→ Brief
Please print the entries below exactly, from the line with "list event) (o" through the line with "m (fun _ => k))", including both of those lines and leaving out all others.

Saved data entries
· · · · · · ·
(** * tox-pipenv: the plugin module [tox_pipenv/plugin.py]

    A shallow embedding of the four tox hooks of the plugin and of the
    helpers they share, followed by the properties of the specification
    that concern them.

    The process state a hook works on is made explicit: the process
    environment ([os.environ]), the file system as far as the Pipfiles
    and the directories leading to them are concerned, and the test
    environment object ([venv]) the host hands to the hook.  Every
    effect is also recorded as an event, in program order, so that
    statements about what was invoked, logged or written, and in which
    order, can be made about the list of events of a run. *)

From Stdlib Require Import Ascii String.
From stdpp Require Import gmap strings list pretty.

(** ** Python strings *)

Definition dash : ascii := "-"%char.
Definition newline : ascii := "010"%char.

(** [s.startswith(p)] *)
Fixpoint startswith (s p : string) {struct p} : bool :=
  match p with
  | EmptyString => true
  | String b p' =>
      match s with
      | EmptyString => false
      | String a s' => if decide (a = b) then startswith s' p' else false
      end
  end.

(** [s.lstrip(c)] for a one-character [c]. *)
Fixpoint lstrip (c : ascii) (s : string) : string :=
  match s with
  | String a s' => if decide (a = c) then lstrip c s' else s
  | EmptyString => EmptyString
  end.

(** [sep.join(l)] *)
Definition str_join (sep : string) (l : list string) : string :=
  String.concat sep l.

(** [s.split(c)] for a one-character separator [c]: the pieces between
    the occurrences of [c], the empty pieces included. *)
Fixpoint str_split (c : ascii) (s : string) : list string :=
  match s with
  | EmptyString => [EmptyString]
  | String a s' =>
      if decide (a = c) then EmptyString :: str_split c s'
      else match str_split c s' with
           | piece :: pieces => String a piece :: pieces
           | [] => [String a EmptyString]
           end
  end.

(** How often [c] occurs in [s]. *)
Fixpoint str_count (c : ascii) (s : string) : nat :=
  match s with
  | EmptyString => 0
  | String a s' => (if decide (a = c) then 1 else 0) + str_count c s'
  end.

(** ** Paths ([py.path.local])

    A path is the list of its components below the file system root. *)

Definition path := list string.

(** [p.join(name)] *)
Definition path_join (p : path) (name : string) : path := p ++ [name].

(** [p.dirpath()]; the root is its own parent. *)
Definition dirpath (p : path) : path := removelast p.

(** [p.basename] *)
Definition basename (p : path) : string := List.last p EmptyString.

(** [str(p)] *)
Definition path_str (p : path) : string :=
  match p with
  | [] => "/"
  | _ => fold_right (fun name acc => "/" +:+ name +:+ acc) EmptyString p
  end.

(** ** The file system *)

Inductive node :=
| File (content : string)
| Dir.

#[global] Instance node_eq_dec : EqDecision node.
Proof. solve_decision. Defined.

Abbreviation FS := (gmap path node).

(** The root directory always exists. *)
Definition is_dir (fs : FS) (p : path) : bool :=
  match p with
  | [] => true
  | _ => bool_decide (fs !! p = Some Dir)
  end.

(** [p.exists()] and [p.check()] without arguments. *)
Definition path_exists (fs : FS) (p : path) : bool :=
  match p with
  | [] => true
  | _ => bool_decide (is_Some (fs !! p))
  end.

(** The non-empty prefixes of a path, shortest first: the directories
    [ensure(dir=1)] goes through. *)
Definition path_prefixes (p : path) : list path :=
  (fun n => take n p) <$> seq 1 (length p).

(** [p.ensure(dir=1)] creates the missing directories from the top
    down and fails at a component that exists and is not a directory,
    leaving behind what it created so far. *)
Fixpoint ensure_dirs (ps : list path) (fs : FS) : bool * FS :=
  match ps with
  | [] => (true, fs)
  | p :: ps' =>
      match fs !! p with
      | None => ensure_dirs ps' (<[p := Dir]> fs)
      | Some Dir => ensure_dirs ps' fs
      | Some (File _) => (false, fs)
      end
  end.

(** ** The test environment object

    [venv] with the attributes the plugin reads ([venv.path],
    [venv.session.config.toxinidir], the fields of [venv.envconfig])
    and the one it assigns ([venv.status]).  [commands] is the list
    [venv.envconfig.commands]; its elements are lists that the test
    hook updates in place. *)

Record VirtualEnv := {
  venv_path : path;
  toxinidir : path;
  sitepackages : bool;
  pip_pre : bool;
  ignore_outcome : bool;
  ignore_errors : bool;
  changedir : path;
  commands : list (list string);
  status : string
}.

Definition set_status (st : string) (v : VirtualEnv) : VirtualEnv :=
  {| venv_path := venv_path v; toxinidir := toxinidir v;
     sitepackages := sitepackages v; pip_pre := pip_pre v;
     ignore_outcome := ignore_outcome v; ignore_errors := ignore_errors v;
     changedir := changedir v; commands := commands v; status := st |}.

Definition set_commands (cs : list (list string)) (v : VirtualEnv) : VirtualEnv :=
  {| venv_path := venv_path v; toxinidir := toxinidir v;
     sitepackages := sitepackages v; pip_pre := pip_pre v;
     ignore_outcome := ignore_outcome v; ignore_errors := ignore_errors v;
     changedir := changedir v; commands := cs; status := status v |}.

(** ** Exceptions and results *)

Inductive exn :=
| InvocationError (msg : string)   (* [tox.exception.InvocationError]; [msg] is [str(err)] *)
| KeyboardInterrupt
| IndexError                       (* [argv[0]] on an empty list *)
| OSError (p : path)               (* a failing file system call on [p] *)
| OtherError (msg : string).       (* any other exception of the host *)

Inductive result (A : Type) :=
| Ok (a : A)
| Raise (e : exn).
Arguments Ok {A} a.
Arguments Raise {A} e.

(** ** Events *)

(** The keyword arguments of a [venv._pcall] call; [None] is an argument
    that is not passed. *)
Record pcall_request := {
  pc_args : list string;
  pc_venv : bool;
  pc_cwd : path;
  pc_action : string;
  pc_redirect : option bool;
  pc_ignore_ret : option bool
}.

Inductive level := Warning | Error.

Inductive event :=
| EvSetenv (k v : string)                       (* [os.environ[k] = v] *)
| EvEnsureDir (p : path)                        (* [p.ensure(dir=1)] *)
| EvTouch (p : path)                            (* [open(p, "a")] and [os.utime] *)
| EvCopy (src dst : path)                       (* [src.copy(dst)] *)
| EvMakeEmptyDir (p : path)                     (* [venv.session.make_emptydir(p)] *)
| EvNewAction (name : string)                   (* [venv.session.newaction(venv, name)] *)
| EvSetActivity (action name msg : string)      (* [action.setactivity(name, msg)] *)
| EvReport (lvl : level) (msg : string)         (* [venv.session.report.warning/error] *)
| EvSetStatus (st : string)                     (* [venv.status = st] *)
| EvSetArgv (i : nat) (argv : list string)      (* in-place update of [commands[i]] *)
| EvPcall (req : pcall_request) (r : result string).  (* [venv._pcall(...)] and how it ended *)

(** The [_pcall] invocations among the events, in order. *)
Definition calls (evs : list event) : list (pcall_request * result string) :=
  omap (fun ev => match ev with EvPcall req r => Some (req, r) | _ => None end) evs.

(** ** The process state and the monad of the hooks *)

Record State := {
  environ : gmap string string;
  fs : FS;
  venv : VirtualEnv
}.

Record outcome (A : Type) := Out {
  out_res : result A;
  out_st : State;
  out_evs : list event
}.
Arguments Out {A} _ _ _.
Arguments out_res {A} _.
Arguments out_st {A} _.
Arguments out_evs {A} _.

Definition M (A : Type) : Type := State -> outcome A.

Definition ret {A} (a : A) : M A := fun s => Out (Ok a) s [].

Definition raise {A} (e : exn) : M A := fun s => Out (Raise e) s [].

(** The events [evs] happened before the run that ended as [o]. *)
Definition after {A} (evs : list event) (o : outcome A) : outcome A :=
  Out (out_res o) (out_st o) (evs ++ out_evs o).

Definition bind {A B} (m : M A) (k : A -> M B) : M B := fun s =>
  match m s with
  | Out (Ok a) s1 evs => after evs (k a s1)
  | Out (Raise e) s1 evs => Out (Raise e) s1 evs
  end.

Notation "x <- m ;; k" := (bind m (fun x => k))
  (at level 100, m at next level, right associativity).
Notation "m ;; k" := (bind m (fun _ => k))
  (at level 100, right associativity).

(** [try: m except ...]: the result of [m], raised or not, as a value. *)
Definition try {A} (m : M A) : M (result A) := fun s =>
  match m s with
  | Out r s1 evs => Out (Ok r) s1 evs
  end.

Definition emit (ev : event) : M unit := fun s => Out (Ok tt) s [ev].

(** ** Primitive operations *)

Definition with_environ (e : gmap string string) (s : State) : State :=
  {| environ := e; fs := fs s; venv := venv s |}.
· · · · · · ·
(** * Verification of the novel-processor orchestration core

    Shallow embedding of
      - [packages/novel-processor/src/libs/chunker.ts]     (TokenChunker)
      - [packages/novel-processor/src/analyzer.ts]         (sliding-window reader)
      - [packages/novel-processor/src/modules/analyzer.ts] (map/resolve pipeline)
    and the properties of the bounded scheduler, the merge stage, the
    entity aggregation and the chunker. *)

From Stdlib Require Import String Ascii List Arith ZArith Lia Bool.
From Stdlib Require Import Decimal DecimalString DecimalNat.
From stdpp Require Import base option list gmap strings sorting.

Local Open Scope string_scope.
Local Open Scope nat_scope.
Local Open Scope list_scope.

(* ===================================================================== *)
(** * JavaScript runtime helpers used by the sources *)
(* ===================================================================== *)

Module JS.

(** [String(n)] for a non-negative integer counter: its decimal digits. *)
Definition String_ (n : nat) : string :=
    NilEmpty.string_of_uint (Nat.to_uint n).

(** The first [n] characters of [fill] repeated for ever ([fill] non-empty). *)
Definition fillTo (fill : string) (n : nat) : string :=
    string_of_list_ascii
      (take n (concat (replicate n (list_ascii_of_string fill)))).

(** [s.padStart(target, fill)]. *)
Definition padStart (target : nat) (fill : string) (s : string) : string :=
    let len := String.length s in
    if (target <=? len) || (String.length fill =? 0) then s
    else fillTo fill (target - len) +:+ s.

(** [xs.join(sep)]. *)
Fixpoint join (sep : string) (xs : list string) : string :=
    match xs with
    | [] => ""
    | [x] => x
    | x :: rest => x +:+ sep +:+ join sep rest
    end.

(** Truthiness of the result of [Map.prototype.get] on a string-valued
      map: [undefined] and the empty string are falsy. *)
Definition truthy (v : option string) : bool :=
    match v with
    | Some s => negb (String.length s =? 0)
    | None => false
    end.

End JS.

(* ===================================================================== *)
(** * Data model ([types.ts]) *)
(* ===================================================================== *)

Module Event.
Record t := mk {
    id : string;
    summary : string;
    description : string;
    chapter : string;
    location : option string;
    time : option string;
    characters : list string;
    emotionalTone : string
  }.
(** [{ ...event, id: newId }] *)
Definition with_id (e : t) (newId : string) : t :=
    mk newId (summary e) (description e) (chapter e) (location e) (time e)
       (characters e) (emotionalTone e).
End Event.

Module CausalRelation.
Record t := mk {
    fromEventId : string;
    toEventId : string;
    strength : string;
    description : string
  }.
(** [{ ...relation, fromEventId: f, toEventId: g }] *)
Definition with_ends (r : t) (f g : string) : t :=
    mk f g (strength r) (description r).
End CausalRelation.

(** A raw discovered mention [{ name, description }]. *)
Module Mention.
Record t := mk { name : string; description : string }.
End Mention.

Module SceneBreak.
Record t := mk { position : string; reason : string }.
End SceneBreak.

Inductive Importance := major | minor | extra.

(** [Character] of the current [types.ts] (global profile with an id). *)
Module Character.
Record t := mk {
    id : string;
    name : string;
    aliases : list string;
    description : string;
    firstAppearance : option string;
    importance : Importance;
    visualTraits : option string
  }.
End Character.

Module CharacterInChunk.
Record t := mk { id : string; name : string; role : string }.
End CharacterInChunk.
· · · · · · ·
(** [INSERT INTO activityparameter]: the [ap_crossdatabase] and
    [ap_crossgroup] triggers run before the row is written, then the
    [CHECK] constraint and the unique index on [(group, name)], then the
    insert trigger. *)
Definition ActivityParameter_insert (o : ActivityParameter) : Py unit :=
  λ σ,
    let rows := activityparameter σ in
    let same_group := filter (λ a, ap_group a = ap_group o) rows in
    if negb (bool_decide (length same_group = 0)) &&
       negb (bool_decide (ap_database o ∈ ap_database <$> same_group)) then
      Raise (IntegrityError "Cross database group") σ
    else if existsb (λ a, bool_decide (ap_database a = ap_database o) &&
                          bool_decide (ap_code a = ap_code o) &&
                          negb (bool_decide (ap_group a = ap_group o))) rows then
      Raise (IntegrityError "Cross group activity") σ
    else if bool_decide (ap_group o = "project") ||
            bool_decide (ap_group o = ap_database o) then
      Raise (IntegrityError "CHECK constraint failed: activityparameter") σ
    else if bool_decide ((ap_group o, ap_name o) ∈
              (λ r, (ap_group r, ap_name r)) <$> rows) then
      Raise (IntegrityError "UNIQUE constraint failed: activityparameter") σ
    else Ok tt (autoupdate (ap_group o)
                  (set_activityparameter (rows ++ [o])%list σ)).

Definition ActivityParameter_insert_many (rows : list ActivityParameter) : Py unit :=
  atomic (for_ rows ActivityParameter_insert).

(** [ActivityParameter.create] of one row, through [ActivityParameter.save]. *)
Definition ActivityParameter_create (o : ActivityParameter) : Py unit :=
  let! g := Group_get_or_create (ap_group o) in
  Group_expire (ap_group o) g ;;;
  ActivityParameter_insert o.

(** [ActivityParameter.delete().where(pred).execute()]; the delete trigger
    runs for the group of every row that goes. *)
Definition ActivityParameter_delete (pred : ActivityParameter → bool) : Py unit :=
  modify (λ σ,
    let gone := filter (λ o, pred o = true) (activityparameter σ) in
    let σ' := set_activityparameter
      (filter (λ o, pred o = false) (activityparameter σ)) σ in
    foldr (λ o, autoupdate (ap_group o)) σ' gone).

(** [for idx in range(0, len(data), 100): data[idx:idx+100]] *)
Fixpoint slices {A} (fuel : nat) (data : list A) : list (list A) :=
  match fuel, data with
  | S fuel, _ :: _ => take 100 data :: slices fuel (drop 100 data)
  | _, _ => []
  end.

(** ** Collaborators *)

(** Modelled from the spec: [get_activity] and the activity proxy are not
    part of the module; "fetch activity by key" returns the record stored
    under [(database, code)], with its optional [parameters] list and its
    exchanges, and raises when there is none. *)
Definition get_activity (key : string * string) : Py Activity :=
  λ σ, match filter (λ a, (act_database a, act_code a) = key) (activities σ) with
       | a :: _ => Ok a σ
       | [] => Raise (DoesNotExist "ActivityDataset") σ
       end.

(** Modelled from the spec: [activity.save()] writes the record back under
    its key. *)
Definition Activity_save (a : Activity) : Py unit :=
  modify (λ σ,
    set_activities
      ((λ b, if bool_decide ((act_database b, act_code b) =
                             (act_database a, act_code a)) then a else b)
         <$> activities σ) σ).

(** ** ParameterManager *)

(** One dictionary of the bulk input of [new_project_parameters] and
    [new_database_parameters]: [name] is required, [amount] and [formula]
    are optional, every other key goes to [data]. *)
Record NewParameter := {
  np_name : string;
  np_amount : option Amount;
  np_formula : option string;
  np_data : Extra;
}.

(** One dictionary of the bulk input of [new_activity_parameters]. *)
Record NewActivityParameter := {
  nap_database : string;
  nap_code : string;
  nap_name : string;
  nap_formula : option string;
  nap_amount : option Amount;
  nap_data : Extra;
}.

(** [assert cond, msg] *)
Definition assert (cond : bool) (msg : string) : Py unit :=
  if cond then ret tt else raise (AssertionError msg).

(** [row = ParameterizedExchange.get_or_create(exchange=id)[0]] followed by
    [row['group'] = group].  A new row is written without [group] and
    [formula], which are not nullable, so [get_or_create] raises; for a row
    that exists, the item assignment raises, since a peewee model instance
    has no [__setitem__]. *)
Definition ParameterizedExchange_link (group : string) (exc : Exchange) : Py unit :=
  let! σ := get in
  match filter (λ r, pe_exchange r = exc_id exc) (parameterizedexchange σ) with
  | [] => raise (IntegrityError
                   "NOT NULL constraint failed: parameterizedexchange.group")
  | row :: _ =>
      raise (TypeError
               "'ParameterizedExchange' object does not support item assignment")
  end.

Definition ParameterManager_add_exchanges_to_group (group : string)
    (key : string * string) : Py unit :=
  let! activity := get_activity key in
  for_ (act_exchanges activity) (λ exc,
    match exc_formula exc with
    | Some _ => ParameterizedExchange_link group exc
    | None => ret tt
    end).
· · · · · · ·
→ Result of the exercise
Definition after {A} (evs : list event) (o : outcome A) : outcome A :=
  Out (out_res o) (out_st o) (evs ++ out_evs o).

Definition bind {A B} (m : M A) (k : A -> M B) : M B := fun s =>
  match m s with
  | Out (Ok a) s1 evs => after evs (k a s1)
  | Out (Raise e) s1 evs => Out (Raise e) s1 evs
  end.

Notation "x <- m ;; k" := (bind m (fun x => k))
  (at level 100, m at next level, right associativity).
Notation "m ;; k" := (bind m (fun _ => k))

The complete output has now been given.